■ **Data shown**
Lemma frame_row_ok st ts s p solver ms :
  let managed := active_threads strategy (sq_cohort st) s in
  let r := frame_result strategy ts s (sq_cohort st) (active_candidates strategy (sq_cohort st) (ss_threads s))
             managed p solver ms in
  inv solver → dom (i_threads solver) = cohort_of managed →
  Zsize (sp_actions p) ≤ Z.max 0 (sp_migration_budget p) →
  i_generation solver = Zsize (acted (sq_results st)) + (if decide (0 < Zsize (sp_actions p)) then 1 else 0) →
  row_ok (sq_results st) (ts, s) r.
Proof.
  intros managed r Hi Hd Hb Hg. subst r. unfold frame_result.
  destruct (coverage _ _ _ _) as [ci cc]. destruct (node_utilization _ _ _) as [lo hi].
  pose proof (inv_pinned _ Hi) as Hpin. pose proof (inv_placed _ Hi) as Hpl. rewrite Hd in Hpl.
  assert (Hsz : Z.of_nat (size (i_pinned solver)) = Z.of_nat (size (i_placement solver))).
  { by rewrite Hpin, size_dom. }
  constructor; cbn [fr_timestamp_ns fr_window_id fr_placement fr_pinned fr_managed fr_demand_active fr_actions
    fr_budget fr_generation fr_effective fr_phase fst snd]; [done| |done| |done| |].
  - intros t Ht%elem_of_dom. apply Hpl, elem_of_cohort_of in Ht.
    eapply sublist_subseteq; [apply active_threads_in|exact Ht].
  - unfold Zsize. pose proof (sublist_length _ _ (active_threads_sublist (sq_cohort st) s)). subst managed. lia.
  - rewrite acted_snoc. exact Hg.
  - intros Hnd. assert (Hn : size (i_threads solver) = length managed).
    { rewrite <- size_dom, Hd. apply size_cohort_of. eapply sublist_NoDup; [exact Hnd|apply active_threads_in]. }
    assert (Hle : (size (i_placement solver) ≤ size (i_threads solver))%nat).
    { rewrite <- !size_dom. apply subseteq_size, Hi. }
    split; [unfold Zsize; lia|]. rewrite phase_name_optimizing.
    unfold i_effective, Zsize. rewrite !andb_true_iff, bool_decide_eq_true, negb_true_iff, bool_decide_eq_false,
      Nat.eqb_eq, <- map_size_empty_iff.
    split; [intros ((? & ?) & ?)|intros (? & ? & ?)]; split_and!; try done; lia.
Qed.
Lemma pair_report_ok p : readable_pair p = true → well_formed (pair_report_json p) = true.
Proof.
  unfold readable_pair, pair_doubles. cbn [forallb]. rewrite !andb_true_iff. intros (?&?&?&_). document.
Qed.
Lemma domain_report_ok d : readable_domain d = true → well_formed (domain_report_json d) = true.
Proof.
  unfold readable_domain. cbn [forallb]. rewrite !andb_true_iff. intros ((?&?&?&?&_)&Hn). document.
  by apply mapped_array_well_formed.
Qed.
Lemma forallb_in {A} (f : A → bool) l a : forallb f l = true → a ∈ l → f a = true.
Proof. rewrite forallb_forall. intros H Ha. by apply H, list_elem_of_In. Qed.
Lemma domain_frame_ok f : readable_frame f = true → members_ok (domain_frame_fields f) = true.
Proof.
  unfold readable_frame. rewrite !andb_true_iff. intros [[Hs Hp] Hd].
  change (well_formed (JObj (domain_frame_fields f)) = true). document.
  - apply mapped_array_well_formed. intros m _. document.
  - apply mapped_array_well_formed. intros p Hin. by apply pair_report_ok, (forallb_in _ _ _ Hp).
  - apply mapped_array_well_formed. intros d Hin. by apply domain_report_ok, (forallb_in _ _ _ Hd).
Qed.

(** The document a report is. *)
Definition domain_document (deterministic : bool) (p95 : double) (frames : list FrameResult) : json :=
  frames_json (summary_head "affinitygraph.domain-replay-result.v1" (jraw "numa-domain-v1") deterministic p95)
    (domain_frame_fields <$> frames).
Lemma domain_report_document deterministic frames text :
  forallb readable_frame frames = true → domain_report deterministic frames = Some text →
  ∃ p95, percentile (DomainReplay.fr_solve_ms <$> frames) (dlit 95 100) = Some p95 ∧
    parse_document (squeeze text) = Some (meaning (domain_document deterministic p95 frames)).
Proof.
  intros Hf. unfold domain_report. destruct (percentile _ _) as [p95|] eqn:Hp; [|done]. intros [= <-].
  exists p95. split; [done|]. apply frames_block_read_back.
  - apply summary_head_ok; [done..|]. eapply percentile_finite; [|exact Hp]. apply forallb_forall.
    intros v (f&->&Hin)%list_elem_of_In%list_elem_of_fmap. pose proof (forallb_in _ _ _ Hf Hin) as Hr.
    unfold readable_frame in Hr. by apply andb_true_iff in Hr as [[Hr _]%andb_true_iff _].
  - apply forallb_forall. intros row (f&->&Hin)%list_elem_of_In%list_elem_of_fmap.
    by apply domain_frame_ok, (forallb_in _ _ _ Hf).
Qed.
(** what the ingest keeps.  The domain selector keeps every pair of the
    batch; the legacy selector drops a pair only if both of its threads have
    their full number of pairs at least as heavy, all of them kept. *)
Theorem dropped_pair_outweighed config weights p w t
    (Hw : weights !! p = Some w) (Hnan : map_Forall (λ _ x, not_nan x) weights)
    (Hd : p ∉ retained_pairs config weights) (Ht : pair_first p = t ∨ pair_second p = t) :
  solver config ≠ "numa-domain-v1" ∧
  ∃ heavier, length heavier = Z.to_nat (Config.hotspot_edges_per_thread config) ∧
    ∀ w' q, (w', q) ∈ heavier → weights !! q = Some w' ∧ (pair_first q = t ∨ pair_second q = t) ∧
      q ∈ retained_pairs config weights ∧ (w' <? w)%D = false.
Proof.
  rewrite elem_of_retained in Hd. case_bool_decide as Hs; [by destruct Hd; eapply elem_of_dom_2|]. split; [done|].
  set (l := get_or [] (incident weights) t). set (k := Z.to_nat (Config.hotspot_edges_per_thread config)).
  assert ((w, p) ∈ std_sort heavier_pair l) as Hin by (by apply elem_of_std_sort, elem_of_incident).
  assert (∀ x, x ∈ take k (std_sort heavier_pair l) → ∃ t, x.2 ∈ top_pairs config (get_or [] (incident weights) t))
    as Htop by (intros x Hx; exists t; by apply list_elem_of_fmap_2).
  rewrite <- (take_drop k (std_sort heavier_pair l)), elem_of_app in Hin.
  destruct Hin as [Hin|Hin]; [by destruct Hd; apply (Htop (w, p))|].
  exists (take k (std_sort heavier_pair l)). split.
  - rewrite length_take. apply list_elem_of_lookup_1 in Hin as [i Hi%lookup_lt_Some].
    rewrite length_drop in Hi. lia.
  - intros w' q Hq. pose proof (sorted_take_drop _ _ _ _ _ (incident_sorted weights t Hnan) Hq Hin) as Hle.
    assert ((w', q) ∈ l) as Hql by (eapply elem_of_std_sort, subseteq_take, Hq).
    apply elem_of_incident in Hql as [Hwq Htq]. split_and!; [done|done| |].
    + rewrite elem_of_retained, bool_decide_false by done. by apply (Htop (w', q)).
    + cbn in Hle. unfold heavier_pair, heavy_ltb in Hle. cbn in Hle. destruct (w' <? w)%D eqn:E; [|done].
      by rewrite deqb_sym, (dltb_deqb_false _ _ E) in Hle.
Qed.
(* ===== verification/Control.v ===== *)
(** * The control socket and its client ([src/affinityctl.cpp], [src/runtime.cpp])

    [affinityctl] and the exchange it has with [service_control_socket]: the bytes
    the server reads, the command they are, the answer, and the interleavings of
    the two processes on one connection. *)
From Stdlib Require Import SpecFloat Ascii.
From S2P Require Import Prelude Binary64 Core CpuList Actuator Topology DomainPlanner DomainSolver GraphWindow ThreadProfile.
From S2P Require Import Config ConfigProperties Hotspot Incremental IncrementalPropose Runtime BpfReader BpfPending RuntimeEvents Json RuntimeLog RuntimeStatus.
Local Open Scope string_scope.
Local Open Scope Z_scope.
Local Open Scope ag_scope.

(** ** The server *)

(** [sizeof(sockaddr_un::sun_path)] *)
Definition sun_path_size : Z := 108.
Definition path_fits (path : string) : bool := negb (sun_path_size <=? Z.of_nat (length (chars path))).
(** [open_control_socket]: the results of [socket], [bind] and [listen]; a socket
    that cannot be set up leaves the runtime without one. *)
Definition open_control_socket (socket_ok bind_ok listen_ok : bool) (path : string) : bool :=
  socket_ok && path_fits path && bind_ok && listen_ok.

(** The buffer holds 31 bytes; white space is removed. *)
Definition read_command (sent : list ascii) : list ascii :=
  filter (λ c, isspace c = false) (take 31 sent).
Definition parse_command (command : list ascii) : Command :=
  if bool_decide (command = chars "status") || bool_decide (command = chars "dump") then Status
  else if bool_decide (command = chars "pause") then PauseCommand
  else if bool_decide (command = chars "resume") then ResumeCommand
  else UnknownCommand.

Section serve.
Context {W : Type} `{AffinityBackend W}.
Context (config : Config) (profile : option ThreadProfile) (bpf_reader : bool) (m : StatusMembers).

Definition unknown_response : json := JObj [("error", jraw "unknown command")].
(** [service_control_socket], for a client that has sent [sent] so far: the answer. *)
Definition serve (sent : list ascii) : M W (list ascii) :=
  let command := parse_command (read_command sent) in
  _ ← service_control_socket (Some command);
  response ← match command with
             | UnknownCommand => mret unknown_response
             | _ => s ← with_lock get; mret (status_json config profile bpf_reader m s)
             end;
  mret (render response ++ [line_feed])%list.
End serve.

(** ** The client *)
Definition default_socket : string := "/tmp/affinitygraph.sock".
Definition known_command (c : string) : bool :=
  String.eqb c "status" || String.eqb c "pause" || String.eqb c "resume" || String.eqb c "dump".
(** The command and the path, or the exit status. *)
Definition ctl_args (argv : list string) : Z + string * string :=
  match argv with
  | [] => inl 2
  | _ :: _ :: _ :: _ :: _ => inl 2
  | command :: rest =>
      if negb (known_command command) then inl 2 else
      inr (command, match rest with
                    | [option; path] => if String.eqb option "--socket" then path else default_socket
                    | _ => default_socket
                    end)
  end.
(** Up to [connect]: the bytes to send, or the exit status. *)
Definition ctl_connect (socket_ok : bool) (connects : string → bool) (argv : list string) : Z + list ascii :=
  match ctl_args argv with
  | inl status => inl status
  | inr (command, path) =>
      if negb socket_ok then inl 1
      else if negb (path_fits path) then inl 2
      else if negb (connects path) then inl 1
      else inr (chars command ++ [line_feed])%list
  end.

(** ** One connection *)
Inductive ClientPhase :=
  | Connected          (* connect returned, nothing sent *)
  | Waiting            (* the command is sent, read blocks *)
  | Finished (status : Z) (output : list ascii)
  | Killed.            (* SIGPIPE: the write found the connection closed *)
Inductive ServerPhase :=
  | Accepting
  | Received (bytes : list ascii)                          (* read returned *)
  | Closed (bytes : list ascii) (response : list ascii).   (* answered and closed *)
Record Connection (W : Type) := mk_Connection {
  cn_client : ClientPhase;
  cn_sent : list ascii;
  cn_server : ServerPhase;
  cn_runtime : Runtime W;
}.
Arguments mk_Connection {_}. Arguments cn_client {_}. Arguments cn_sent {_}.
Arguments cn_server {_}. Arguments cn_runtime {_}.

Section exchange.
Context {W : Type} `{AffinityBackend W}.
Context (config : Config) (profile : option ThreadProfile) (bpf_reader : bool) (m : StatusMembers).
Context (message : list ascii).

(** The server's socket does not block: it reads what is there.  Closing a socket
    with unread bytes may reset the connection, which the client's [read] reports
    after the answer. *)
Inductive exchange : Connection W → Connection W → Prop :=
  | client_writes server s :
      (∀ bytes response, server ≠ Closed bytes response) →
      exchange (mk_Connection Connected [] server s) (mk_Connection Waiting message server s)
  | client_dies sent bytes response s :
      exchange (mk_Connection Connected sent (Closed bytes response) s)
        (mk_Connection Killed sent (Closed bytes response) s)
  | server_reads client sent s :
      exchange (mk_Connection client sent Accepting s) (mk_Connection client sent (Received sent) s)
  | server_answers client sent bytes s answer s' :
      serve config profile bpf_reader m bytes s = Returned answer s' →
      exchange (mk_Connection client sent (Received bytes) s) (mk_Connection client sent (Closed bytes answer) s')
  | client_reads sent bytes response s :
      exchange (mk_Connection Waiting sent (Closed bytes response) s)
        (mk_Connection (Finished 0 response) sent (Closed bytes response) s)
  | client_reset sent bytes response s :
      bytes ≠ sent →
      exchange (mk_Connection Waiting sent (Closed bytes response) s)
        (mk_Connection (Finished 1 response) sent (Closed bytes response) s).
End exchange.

■ **Your objective**
Only the lines from the opening of the material through the line with "destruct (coverage _" should be echoed, exactly as written.

■ **Task output**
Lemma frame_row_ok st ts s p solver ms :
  let managed := active_threads strategy (sq_cohort st) s in
  let r := frame_result strategy ts s (sq_cohort st) (active_candidates strategy (sq_cohort st) (ss_threads s))
             managed p solver ms in
  inv solver → dom (i_threads solver) = cohort_of managed →
  Zsize (sp_actions p) ≤ Z.max 0 (sp_migration_budget p) →
  i_generation solver = Zsize (acted (sq_results st)) + (if decide (0 < Zsize (sp_actions p)) then 1 else 0) →
  row_ok (sq_results st) (ts, s) r.
Proof.
  intros managed r Hi Hd Hb Hg. subst r. unfold frame_result.
  destruct (coverage _ _ _ _) as [ci cc]. destruct (node_utilization _ _ _) as [lo hi].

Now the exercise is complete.